Accessible PDF Files From Word
A very easy way of producing a tagged PDF file is to create it from Microsoft Word (you must be using Word 9 or later). When Acrobat (the one you pay for) is installed onto a Windows-based computer with Word already installed, an extra item is added to the top menu in Word. This allows the setting of Acrobat preferences and the conversion of Word files to PDF files with ease. However, and it's a fairly big "however", it's really important to construct the Word file correctly to get a well constructed PDF file. The key to this process is to use Word styles. For example, do not simply change the font size and type for headings. Instead, select a heading style for each heading. Similarly, if information is to be presented in tabular format, use a table rather than simply tabbing between items. Space between paragraphs should be determined by the paragraph style, not by repeated presses of the Enter key.
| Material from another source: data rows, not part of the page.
Definition stop_tick (stop_at : option nat) : option nat :=
  match stop_at with
  | Some (S k) => Some k
  | other => other
  end.

Module SearchEngine.
Section WithLib.
Context `{PyLib}.

(** The attributes fixed by [__init__].  The stop event and the statistics,
    which change, are in the state of [run]. *)
Record t : Type := {
  root : string;
  opts : Opts;
  include : list string;
  exclude : list string;
  regex : Regex
}.

Definition __init__ (root : string) (opts : Opts) (include exclude : list string)
  : exn + t :=
  let ignorecase := negb (o_case opts) in
  let pattern := default EmptyString (o_text opts) in
  let compiled :=
    if o_regex opts then re_compile pattern ignorecase
    else if o_whole_word opts then
      re_compile ("\b" +:+ re_escape pattern +:+ "\b") ignorecase
    else re_compile (re_escape pattern) ignorecase in
  match compiled with
  | inr rx =>
      inr {| root := root; opts := opts; include := include;
             exclude := exclude; regex := rx |}
  | inl (ReError e) => inl (ValueError ("Invalid regex: " +:+ e))
  | inl e => inl e
  end.

Definition _matches_globs (self : t) (name : string) : bool :=
  if negb (bool_decide (include self = [])) &&
     negb (existsb (fnmatch name) (include self))
  then false
  else if existsb (fnmatch name) (exclude self) then false
  else true.

Definition mk_match (path : Path) (is_archive : bool) (member : option string)
  (i : nat) (line : string) : Match :=
  {| path := path; line_no := i; preview := str_take 200 (strip line);
     is_archive := is_archive; member := member |}.

(** The loop over [enumerate(lines, start=1)], from line number [i] on. *)
Fixpoint search_lines (self : t) (path : Path) (is_archive : bool)
  (member : option string) (stop_at : option nat) (i : nat)
  (lines : list string) : list Match :=
  match lines with
  | [] => []
  | line :: rest =>
      if stop_is_set stop_at then []
      else
        (if re_search (regex self) line
         then [mk_match path is_archive member i line]
         else [])
        ++ search_lines self path is_archive member (stop_tick stop_at) (S i) rest
  end.

(** The body of the [try] of [_search_content]: the exception that leaves
    it, or the value of [matches] when it ends or returns. *)
Definition search_body (self : t) (fs : FS) (path : Path) (is_archive : bool)
  (member : option string) (stop_at : option nat) : exn + list Match :=
  if is_archive then
    lines ← archive_member_lines fs path member false;
    mret (search_lines self path is_archive member stop_at 1 lines)
  else
    size ← stat_size fs path;
    if (size >? MAX_FILE_SIZE_MB * 1024 * 1024)%Z then mret []
    else if is_binary_file fs path 1024 then mret []
    else
      f ← open_read fs path;
      mret (search_lines self path is_archive member stop_at 1
              (lines_keepends (universal_newlines (decode (data f))))).

(** [_search_content]: an exception can only leave the body before the
    loop starts, when [matches] is still empty. *)
Definition _search_content (self : t) (fs : FS) (path : Path) (is_archive : bool)
  (member : option string) (stop_at : option nat) : list Match :=
  match search_body self fs path is_archive member stop_at with
  | inr matches => matches
  | inl _ => []
  end.

(** *** The scan phase of [run] *)

Definition default_ignores : list string :=
  [".git"; "venv"; "__pycache__"; "node_modules"; ".idea"; ".vscode"].

(** The two prunings of [dirnames]. *)
Definition keep_dir (self : t) (d : string) : bool :=
  (o_include_hidden (opts self) || negb (startswith "." d)) &&
  (negb (o_use_default_ignores (opts self)) ||
   negb (existsb (String.eqb d) default_ignores)).

Definition is_archive_name (name : string) : bool :=
  endswith ".zip" name || endswith ".tar.gz" name || endswith ".tgz" name.
Lemma changed_device_gets_no_command_example :
  ∃ s' evs,
    V2.cycle (still_tick [counter_line "sda" "100" "201"] 5000 0 0)
      (sda_object ["sda"] POWEROFF) = Ok (s', evs)
    ∧ smartctl_cmd "sda" ∉ evs.
Proof.
  pose (t := still_tick [counter_line "sda" "100" "201"] 5000 0 0).
  pose (s := sda_object ["sda"] POWEROFF).
  destruct (V2.cycle t s) as [[s' evs]|] eqn:Hc; [|by vm_compute in Hc].
  destruct (V2.poll (lines t) s) as [s1|] eqn:Hp; [|by vm_compute in Hp].
  assert (V2.unchanged (V2.diskstats s1) (V2.diskstats_prev s1) "sda" = false) as Hv.
  { vm_compute in Hp. injection Hp as <-. by vm_compute. }
  destruct (changed_device_gets_no_command t s s1 s' evs "sda" Hc Hp Hv) as [Hq _].
  exists s', evs. split; [exact Hc|exact Hq].
Defined.

(** The first cycle after start-up starts no command: it makes every
    tracked device Active, with the clock reading of its first visit as
    timestamp. *)
Theorem first_cycle_activates (ds : list string) (timeout interval : Z) (t : Tick)
    (s' : V2.DisksPowerOff) (evs : list Event) :
  V2.cycle t (V2.fresh ds timeout interval) = Ok (s', evs) →
  commands evs = []
  ∧ ∀ d i, first_at d ds i →
      V2.disk_states s' !! d
        = Some {| V2.state := ACTIVE; V2.timestamp := now_compare t i |}.
Proof.
  intros (s1 & s2 & e2 & e3 & Hpoll & Hcmp & Hoff & _ & ->)%cycle_Ok.
  pose proof (poll_spec _ _ _ Hpoll) as (Hd1 & _ & _ & Hprev1 & Hst1 & _).
  simpl in Hd1, Hprev1, Hst1.
  assert (∀ d, verdict2 s1 d = false) as Hv.
  { intros d. unfold verdict2, V2.unchanged. rewrite Hprev1, lookup_empty.
    by destruct (V2.diskstats s1 !! d). }
  pose proof (poweroff_loop _ _ _ _ _ _ Hoff) as (_ & Hkeep & Hev).
  split.
  - apply no_popen_no_command. intros x Hx.
    destruct (is_Popen x) eqn:Hp; [|done]. exfalso.
    apply (proj1 (cycle_command_elem _ _ _ _ _ (V2.polling_interval s') _ Hcmp Hp)) in Hx.
    destruct (Hev _ Hx Hp) as (d & _ & Ht).
    by apply (changed_not_touched _ _ _ _ d Hcmp (Hv d)).
  - intros d i Hi.
    destruct (compare_pass _ _ _ _ d Hcmp) as (_ & _ & Hfirst).
    rewrite <- Hd1 in Hi. destruct (Hfirst i Hi) as (a & e & Hb & Hrec).
    rewrite compare_disk_changed_to_active in Hb;
      [|by apply Hv|intros ?; by rewrite Hst1, lookup_empty].
    injection Hb as <- _. simpl in Hrec. rewrite lookup_insert_eq in Hrec.
    destruct (Hkeep d) as [->|(Ht & _)]; [done|].
    by apply (changed_not_touched _ _ _ _ d Hcmp (Hv d)) in Ht.
Qed.

Lemma first_cycle_activates_example :
  ∃ s' evs,
    V2.cycle (still_tick [counter_line "sda" "100" "200"] 7 0 0)
      (V2.fresh ["sda"; "sdb"] 0 10) = Ok (s', evs)
    ∧ commands evs = []
    ∧ V2.disk_states s' !! "sdb" = Some {| V2.state := ACTIVE; V2.timestamp := 7 |}.
Proof.
  pose (t := still_tick [counter_line "sda" "100" "200"] 7 0 0).
  destruct (V2.cycle t (V2.fresh ["sda"; "sdb"] 0 10)) as [[s' evs]|] eqn:Hc;
    [|by vm_compute in Hc].
  destruct (first_cycle_activates ["sda"; "sdb"] 0 10 t s' evs Hc) as [Hcmd Hrec].
  exists s', evs. split; [exact Hc|]. split; [exact Hcmd|].
  apply (Hrec "sdb" 1%nat). split; [done|].
  simpl. intros [[=]|Hin%elem_of_nil]%elem_of_cons. done.
Defined.

(** ** How the loop ends *)



Lemma short_or_long (ls : list string) :
  Forall (λ line, (10 ≤ length (diskstats_fields line))%nat) ls →
  Exists (λ line, (length (diskstats_fields line) < 10)%nat) ls → False.
Proof.
  intros Hall Hex. apply Exists_exists in Hex as (line & Hin & Hlt).
  rewrite Forall_forall in Hall. specialize (Hall line Hin). lia.
Qed.

Lemma accepted_or_rejected (ts : list Tick) :
  Forall (λ t, sleep_rejected t = false) ts →
  Exists (λ t, sleep_rejected t = true) ts → False.
Proof.
  intros Hall Hex. apply Exists_exists in Hex as (t & Hin & Hr).
  rewrite Forall_forall in Hall. rewrite (Hall t Hin) in Hr. done.
Qed.



(** ** The log of state changes *)

Lemma logged2_seq d a e1 b e2 c :
  logged2 d a e1 b → logged2 d b e2 c → logged2 d a (e1 ++ e2) c.
Proof.
  intros Hab [Hbc|(ds & Hds & Hlog)].
  - destruct Hab as [Hab|(ds & Hds & Hlog)]; [left; congruence|].
    right. exists ds. split; [congruence|]. apply elem_of_app. by left.
  - right. exists ds. split; [done|]. apply elem_of_app. by right.
Qed.

Lemma log_names_app l e1 e2 : log_names l e1 → log_names l e2 → log_names l (e1 ++ e2).
Proof. intros H1 H2 p d lab [?|?]%elem_of_app; eauto. Qed.

Lemma log_names_nil l : log_names l [].
Proof. by intros p d lab ?%elem_of_nil. Qed.

Lemma compare_logged t s s' e d :
  V2.compare t s = Ok (s', e) → logged2 d s e s' ∧ log_names (V2.disks s) e.
Proof.
  unfold V2.compare.
  apply (for_each_rel _ (λ a e b, logged2 d a e b ∧ log_names (V2.disks s) e)).
  - intros a. split; [by left|apply log_names_nil].
  - intros a e1 b e2 c [? ?] [? ?].
    split; [by eapply logged2_seq|by apply log_names_app].
  - intros j x a b f Hj Hb.
    pose proof (compare_disk_cases (now_compare t (0 + j)) x a) as H.
    rewrite Hb in H. destruct H as (_ & [[-> ->]|(l & Hst & -> & _)] & _).
    { split; [by left|apply log_names_nil]. }
    split.
    + destruct (decide (x = d)) as [->|Hne].
      * right. eexists. rewrite Hst, lookup_insert_eq. split; [done|]. by left.
      * left. by rewrite Hst, lookup_insert_ne.
    + intros p d' lab [[= <- <- <-]|?%elem_of_nil]%elem_of_cons; [|done].
      split; [done|]. by eapply list_elem_of_lookup_2.
Qed.

Lemma poweroff_logged t s s' e d :
  V2.poweroff t s = Ok (s', e) → logged2 d s e s' ∧ log_names (V2.disks s) e.
Proof.
  unfold V2.poweroff.
  apply (for_each_rel _ (λ a e b, logged2 d a e b ∧ log_names (V2.disks s) e)).
  - intros a. split; [by left|apply log_names_nil].
  - intros a e1 b e2 c [? ?] [? ?].
    split; [by eapply logged2_seq|by apply log_names_app].
  - intros j x a b f Hj. rewrite poweroff_disk_eq.
    destruct (V2.disk_states a !! x) as [[l since]|] eqn:Hx.
    2:{ intros [= <- <-]. split; [by left|apply log_names_nil]. }
    destruct (eligible2 _ _ _).
    2:{ intros [= <- <-]. split; [by left|apply log_names_nil]. }
    intros [= <- <-]. unfold logged2. simpl. split.
    + destruct (decide (x = d)) as [->|Hne]; [|left; by rewrite lookup_insert_ne].
      rewrite lookup_insert_eq.
      destruct (decide (l = POWEROFF)) as [->|Hl].
      * left. by rewrite Hx.
      * right. eexists. split; [done|]. simpl. unfold attempt_events.
        rewrite (bool_decide_eq_true_2 (l ≠ POWEROFF)) by done.
        rewrite !elem_of_app. right. right. by left.
    + intros p d' lab Hin. unfold attempt_events, smartctl_cmd, hdparm_cmd in Hin.
      repeat case_bool_decide; simpl in Hin;
        repeat (apply elem_of_cons in Hin as [Heq|Hin];
                [first [discriminate
                       |simplify_eq; split; [done|]; by eapply list_elem_of_lookup_2]|]);
        by apply elem_of_nil in Hin.
Qed.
If this all sounds a bit tedious, be warned that it is becoming important not just for producing PDF files but for preparation of material to be displayed in the increasingly popular XML format.
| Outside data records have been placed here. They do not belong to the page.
(** The machine run over a trace, oldest event first; [None] when the trace
    is not one the machine allows. *)
Definition governor_run (counts : event → bool) (g : option governor)
    (w : world) : option governor :=
  foldr (λ e acc, acc ≫= (λ g, governor_step counts g e)) g w.

(** A request counts for the code when its page was not empty. *)
Definition brought_records (e : event) : bool :=
  match response e with
  | Some (Ok (_ :: _)) => true
  | _ => false
  end.

(** ** Concrete clients and clocks used in the examples *)

(** A clock that advances one second per reading. *)
Definition clock_1s (n : nat) : Z := Z.of_nat n * 1000000.

Definition page_p1 : record :=
  {[ "id" := "p1"; "createdAt" := "2019-08-09T10:00:00.000Z";
     "domain" := "get.example.com"; "state" := "published" ]}.

(** A clock whose first reading is 0 and whose later readings are 90001
    seconds after it. *)
Definition clock_25h (n : nat) : Z :=
  match n with
  | O => 0
  | S _ => 90001 * 1000000
  end.

(** The client that answers every page request with the one page [page_p1]
    and has no leads. *)
Definition client_same_page : Unbounce :=
  {| get_pages := λ _ _ _, Ok [page_p1];
     get_page_leads := λ _ _ _ _, Ok [] |}.

Definition lead_l1 : record :=
  {[ "id" := "l1"; "created_at" := "2019-08-10T08:30:00.000Z";
     "page_id" := "p1"; "variant_id" := "a" ]}.

(** The client that answers every page request with [page_p1] and every
    lead request with the one lead [lead_l1]. *)
Definition client_same_lead : Unbounce :=
  {| get_pages := λ _ _ _, Ok [page_p1];
     get_page_leads := λ _ _ _ _, Ok [lead_l1] |}.

Definition page_p2 : record :=
  {[ "id" := "p2"; "createdAt" := "2019-08-09T11:00:00.000Z";
     "domain" := "get.example.com"; "state" := "unpublished" ]}.

(** The client with two pages: the first request brings both, every later
    request brings the second one again (the cursor is inclusive); every
    lead request brings the one lead [lead_l1]. *)
Definition client_boundary : Unbounce :=
  {| get_pages := λ n _ _,
       match n with
       | O => Ok [page_p1; page_p2]
       | S _ => Ok [page_p2]
       end;
     get_page_leads := λ _ _ _ _, Ok [lead_l1] |}.

(** A page numbered [n]. *)
Definition numbered_page (n : nat) : record :=
  {[ "id" := NilEmpty.string_of_uint (Nat.to_uint n);
     "createdAt" := "2019-08-09T10:00:00.000Z" ]}.

(** A client with 495 pages: the first page request brings 494 of them, the
    second brings the last one, the third nothing; a lead request brings the
    one lead [lead_l1] when fewer than [k] requests came before it, and
    nothing afterwards. *)
Definition client_busy (k : nat) : Unbounce :=
  {| get_pages := λ n _ _,
       match n with
       | O => Ok (numbered_page <$> seq 0 494)
       | S O => Ok [numbered_page 494]
       | S (S _) => Ok []
       end;
     get_page_leads := λ n _ _ _,
       if decide (n < k)%nat then Ok [lead_l1] else Ok [] |}.

(** The client of an account without pages. *)
Definition client_no_pages : Unbounce :=
  {| get_pages := λ _ _ _, Ok [];
     get_page_leads := λ _ _ _ _, Ok [] |}.

Definition connection (c : Unbounce) (bulk_extract_timeout : Z)
    : UnbounceConnection :=
  {| get_timeout_time := 600;
     extract_timeout_time := bulk_extract_timeout;
     client := c |}.

(** * Frames: duplicates *)

Section Frames.

Variable subset : list string.

Lemma keys_nil : keys subset [] = [].
Proof. done. Qed.

Lemma keys_cons r df : keys subset (r :: df) = row_key subset r :: keys subset df.
Proof. done. Qed.

Lemma keys_app a b : keys subset (a ++ b) = keys subset a ++ keys subset b.
Proof. apply fmap_app. Qed.

Lemma elem_of_keys k df : k ∈ keys subset df ↔ ∃ r, r ∈ df ∧ row_key subset r = k.
Proof. unfold keys. rewrite list_elem_of_fmap. split; [intros (r & -> & ?) | intros (r & ? & <-)]; eauto. Qed.

Lemma duplicated_from_length seen df :
  length (duplicated_from subset seen df) = length df.
Proof.
  revert seen. induction df as [|r df IH]; intros seen; simpl; [done|].
  by rewrite IH.
Qed.

Lemma duplicated_from_ext s1 s2 df :
  (∀ k, k ∈ s1 ↔ k ∈ s2) →
  duplicated_from subset s1 df = duplicated_from subset s2 df.
Proof.
  revert s1 s2. induction df as [|r df IH]; intros s1 s2 Hs; simpl; [done|].
  f_equal.
  - apply bool_decide_ext, Hs.
  - apply IH. intros k. rewrite !elem_of_cons, Hs. done.
Qed.

Lemma duplicated_from_app seen a b :
  duplicated_from subset seen (a ++ b)
  = duplicated_from subset seen a
      ++ duplicated_from subset (keys subset a ++ seen) b.
Proof.
  revert seen. induction a as [|r a IH]; intros seen; simpl; [done|].
  f_equal. rewrite IH. apply (f_equal (app _)), duplicated_from_ext.
  intros k. rewrite !elem_of_app, !elem_of_cons, elem_of_app. tauto.
Qed.

Lemma boolean_index_app a b ma mb :
  length a = length ma →
  boolean_index (a ++ b) (ma ++ mb) = boolean_index a ma ++ boolean_index b mb.
Proof.
  revert ma. induction a as [|r a IH]; intros [|m ma] Hl; simpl in *; try done.
  rewrite IH by lia. by destruct m.
Qed.

Lemma firsts_from_nil seen : firsts_from subset seen [] = [].
Proof. done. Qed.

Lemma firsts_from_cons seen r df :
  firsts_from subset seen (r :: df)
  = if bool_decide (row_key subset r ∈ seen)
    then firsts_from subset (row_key subset r :: seen) df
    else r :: firsts_from subset (row_key subset r :: seen) df.
Proof. unfold firsts_from. simpl. by case_bool_decide. Qed.

Lemma dups_from_cons seen r df :
  dups_from subset seen (r :: df)
  = if bool_decide (row_key subset r ∈ seen)
    then r :: dups_from subset (row_key subset r :: seen) df
    else dups_from subset (row_key subset r :: seen) df.
Proof. unfold dups_from. simpl. by case_bool_decide. Qed.

Lemma firsts_from_ext s1 s2 df :
  (∀ k, k ∈ s1 ↔ k ∈ s2) → firsts_from subset s1 df = firsts_from subset s2 df.
Proof. intros Hs. unfold firsts_from. by rewrite (duplicated_from_ext s1 s2). Qed.

Lemma dups_from_ext s1 s2 df :
  (∀ k, k ∈ s1 ↔ k ∈ s2) → dups_from subset s1 df = dups_from subset s2 df.
Proof. intros Hs. unfold dups_from. by rewrite (duplicated_from_ext s1 s2). Qed.

Lemma firsts_from_app seen a b :
  firsts_from subset seen (a ++ b)
  = firsts_from subset seen a ++ firsts_from subset (keys subset a ++ seen) b.
Proof.
  unfold firsts_from. rewrite duplicated_from_app, fmap_app.
  apply boolean_index_app. by rewrite length_fmap, duplicated_from_length.
Qed.

Lemma dups_from_app seen a b :
  dups_from subset seen (a ++ b)
  = dups_from subset seen a ++ dups_from subset (keys subset a ++ seen) b.
Proof.
  unfold dups_from. rewrite duplicated_from_app.
  apply boolean_index_app. by rewrite duplicated_from_length.
Qed.

Lemma firsts_from_sublist seen df : firsts_from subset seen df `sublist_of` df.
Proof.
  revert seen. induction df as [|r df IH]; intros seen; [done|].
  rewrite firsts_from_cons. case_bool_decide.
  - by apply sublist_cons.
  - by apply sublist_skip.
Qed.

Lemma dups_from_sublist seen df : dups_from subset seen df `sublist_of` df.
Proof.
  revert seen. induction df as [|r df IH]; intros seen; [done|].
  rewrite dups_from_cons. case_bool_decide.
  - by apply sublist_skip.
  - by apply sublist_cons.
Qed.

Lemma elem_of_keys_firsts seen df k :
  k ∈ keys subset (firsts_from subset seen df) ↔ k ∈ keys subset df ∧ k ∉ seen.
Proof.
  revert seen. induction df as [|r df IH]; intros seen.
  - rewrite firsts_from_nil, keys_nil, elem_of_nil. tauto.
  - rewrite firsts_from_cons, keys_cons. case_bool_decide as Hr.
    + rewrite IH, !elem_of_cons. naive_solver.
    + rewrite keys_cons, !elem_of_cons, IH, !elem_of_cons.
      destruct (decide (k = row_key subset r)) as [->|]; naive_solver.
Qed.

Lemma NoDup_keys_firsts seen df : NoDup (keys subset (firsts_from subset seen df)).
Proof.
  revert seen. induction df as [|r df IH]; intros seen.
  - constructor.
  - rewrite firsts_from_cons. case_bool_decide; [apply IH|].
    rewrite keys_cons. constructor; [|apply IH].
    rewrite elem_of_keys_firsts, elem_of_cons. tauto.
Qed.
Creating Accessible PDF Files in Acrobat
Acrobat V5 and later offers facilities for tagging files. In Acrobat 6, this can be done automatically. My so far limited experimentation suggests varying results, probably subject to the manner in which the file was created. Acrobat also allows manual tagging, including addition of alternative text for images. This process requires sight and some knowledge for best results. Both Acrobat and Adobe Reader offer an accessibility checker. From within Acrobat, problems can be rectified. While a file cannot be altered in Adobe Reader, it offers a feature which can help with poorly constructed files. The "reading order" can be adjusted for screen reader output and this can sometimes turn garbled text into an accurate representation of the author's intentions.
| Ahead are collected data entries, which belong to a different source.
Definition onTranscript (transcript : jsstring) (is_final : bool)
  (s : Session) : Session :=
  if negb (JS.truthy transcript) || negb (JS.truthy (JS.trim transcript))
  then s else
  if is_final
  then set_pendingTranscript
         (JS.trim (pendingTranscript s ++ JS.lit " " ++ transcript)) s
  else set_pendingTranscript
         (JS.trim (pendingTranscript s ++ JS.lit " " ++ transcript)) s.

Definition onUtteranceEnd (now : Z) (s : Session) : Session * list Effect :=
  if decide (now < ignoreTranscriptsUntil s)%Z
  then (set_pendingTranscript [] s, []) else
  let userText := JS.trim (pendingTranscript s) in
  let s := set_pendingTranscript [] s in
  if shouldIgnoreTranscript userText then (s, []) else
  processTranscript userText s.

Definition onOpen (s : Session) : Session * list Effect :=
  let h := handles s in
  (set_handles (S h) (set_keepAliveInterval (Some h) s), [SetInterval h]).

Definition onKeepAlive (ready : bool) (s : Session) : list Effect :=
  match deepgramLive s with
  | Some conn => if ready then [DeepgramKeepAlive conn] else []
  | None => []
  end.

(** One turn of the event loop. [None]: the event cannot happen in
    this state (no such activation, or a promise settling with a
    value of another kind than its callee returns). *)
Definition step (ev : Event) (s : Session) : option (Session * list Effect) :=
  match ev with
  | TwilioMessage msg => Some (onMessage msg s)
  | TwilioClose | TwilioError | DeepgramClose | DeepgramError =>
      Some (cleanup s)
  | TwilioReadyState n => Some (set_readyState n s, [])
  | DeepgramOpen => Some (onOpen s)
  | Transcript transcript is_final =>
      Some (onTranscript transcript is_final s, [])
  | UtteranceEnd now => Some (onUtteranceEnd now s)
  | Metadata => Some (s, [])
  | KeepAliveTimer ready => Some (s, onKeepAlive ready s)
  | Settle i o now =>
      k ← inFlight s !! i;
      '(s', effects, next) ← resume now k o s;
      match next with
      | Some k' => Some (set_inFlight (<[i := k']> (inFlight s')) s', effects)
      | None => Some (set_inFlight (delete i (inFlight s')) s', effects)
      end
  | GreetingSettle i o =>
      k ← greetings s !! i;
      '(effects, next) ← resumeGreeting k o s;
      match next with
      | Some k' => Some (set_greetings (<[i := k']> (greetings s)) s, effects)
      | None => Some (set_greetings (delete i (greetings s)) s, effects)
      end
  end.

(** A run: the events handled one after the other, the effects in order. *)
Fixpoint run (evs : list Event) (s : Session) : option (Session * list Effect) :=
  match evs with
  | [] => Some (s, [])
  | ev :: rest =>
      '(s1, e1) ← step ev s;
      '(s2, e2) ← run rest s1;
      Some (s2, e1 ++ e2)
  end.

Definition reachable (s : Session) : Prop :=
  ∃ evs effects, run evs initial = Some (s, effects).

End Handler.

(** ** pipeline.js: the reply generator *)

Module Pipeline.

(** The messages of a chat completion request: those of the session,
    the system prompt put in front, and what a tool round adds. *)
Record ToolCall := {
  id : jsstring;
  function_name : option jsstring;        (* tc.function?.name *)
  function_arguments : option jsstring;   (* tc.function?.arguments *)
}.

Record AssistantMessage := {
  msg_content : option jsstring;
  tool_calls : option (list ToolCall);
}.

Inductive ChatMessage :=
| System (text : jsstring)
| Turn (m : Message)
| Assistant (msg : AssistantMessage)
| Tool (tool_call_id : jsstring) (result : jsstring).

Definition NEHA_SYSTEM_PROMPT : jsstring :=
  JS.lit "You are Neha, a real person on a phone call from Siya Ayurveda. You speak naturally in Hindi and English (Hinglish) like a friendly shop assistant. Keep replies short for a call: 1-3 sentences. Be warm and human.

When the customer asks about products, use the get_products tool (with optional search query) to fetch real products, then describe them in a natural way and ask if they want to know more or order.
When they want to buy, ask for: full name, full address (address line, city, state, pincode), phone, and how they want to pay (COD, online, etc.). Then use create_draft_order with the collected details to create their order. Confirm the order and tell them next steps (e.g. we will send payment link / COD confirmation).

Always sound like a real person on a call—use "
  ++ [34]
  ++ JS.lit "ji"
  ++ [34]
  ++ JS.lit ", "
  ++ [34]
  ++ JS.lit "bilkul"
  ++ [34]
  ++ JS.lit ", "
  ++ [34]
  ++ JS.lit "theek hai"
  ++ [34]
  ++ JS.lit ", natural fillers. Never sound like a robot or list bullet points.".

Definition NO_MESSAGE : jsstring :=
  JS.lit "Sorry, main abhi respond nahi de paayi. Phir try karein.".
Definition NO_TEXT : jsstring :=
  JS.lit "Aur bataiye, main kaise help kar sakti hoon?".
Definition OUT_OF_TURNS : jsstring :=
  JS.lit "Thoda time lagega, baad mein phir try karein.".

(** [JSON.stringify({ error: "Unknown tool" })]. *)
Definition UNKNOWN_TOOL : jsstring :=
  JS.lit "{" ++ [34] ++ JS.lit "error" ++ [34] ++ JS.lit ":"
  ++ [34] ++ JS.lit "Unknown tool" ++ [34] ++ JS.lit "}".

(** An awaited call returns or throws. *)
Inductive Outcome (A : Type) := Returned (a : A) | Thrown.
Arguments Returned {A} a.
Arguments Thrown {A}.

Inductive ShopifyTool := get_products | get_product | create_draft_order.

(** The remote ends, answering from a world that each call may
    change: the chat completion endpoint, giving
    [r.choices[0]?.message], and the three tools, whose bodies call
    into [shopify.js] and are left abstract: arguments parsed, store
    called, answer stringified. *)
Class Services (World : Type) := {
  chatCompletionsCreate :
    list ChatMessage → World → World * Outcome (option AssistantMessage);
  shopify : ShopifyTool → jsstring → World → World * Outcome jsstring;
}.

(** The calls made, in order. *)
Inductive Call :=
| ChatCompletion (allMessages : list ChatMessage)
| RunTool (name : option jsstring) (arguments : jsstring).

Section Generator.
Context {World : Type} `{Services World}.

(** State of the world, log of the calls, exceptions. *)
Definition Task (A : Type) : Type := World → World * list Call * Outcome A.

Definition ret {A} (a : A) : Task A := λ w, (w, [], Returned a).

Definition bind {A B} (m : Task A) (f : A → Task B) : Task B :=
  λ w,
    match m w with
    | (w1, log1, Returned a) =>
        let '(w2, log2, r) := f a w1 in (w2, log1 ++ log2, r)
    | (w1, log1, Thrown) => (w1, log1, Thrown)
    end.

Definition call {A} (c : Call) (f : World → World * Outcome A) : Task A :=
  λ w, let '(w1, r) := f w in (w1, [c], r).

Local Notation "x ←' m ; k" := (bind m (λ x, k))
  (at level 100, m at next level, right associativity).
6 The Pros and Cons of PDF Files

Image­Only PDF Files
As mentioned earlier, these files are created by scanning paper documents into Acrobat. No optical character recognition (OCR) takes place, each scanned page simply appearing in the file as an image of the original. As screen readers cannot read pictures, this type of presentation is completely inaccessible. But now to the good news. It is now, subject to the quality of the original paper document, easy to convert an image-only file into one containing quite readable text. Some, and only some, of the available options are mentioned here. Acrobat V6 contains a Paper Capture facility. Having loaded an image-only PDF file into Acrobat, simply run Paper Capture to produce text. Commercial OCR software will now also convert image-only files to text. Two which do this very well are OmniPage and Finereader. As already cautioned, the quality of print on the original paper document will affect the OCR process. A smudged, faded document will look smudged and faded when viewed as an image-only file and there is a high likelihood of poor results when applying OCR software.

Conclusion
Accessibility of PDF files has improved markedly over the past decade or so. In the best circumstances, these files can be a valuable resource to people using screen readers and other adaptive equipment. Navigation by hypertext links, bookmarks and specific page references can allow quick and easy access to material without risk of altering the original file. The improvements are due to efforts on the part of large companies such as Adobe and Microsoft and to very small ones which produce screen readers. On the other hand, partly due to the need for further work to yield more information to readers using synthetic speech or Braille output and partly because much more education of people producing PDF files is needed, there are still shortcomings. Apart from anything else, people using screen readers need a current, or nearly current, version to get best results. It is important that those who enjoy using PDFs and those who endure the experience continue to provide feedback to software developers. It is also at least as important to increase substantially the level of education regarding the need to construct PDF files correctly. If a far greater proportion of files are produced in accordance with Adobe's recommendations, PDF will not be so widely viewed among people using screen readers as a nasty three-letter word.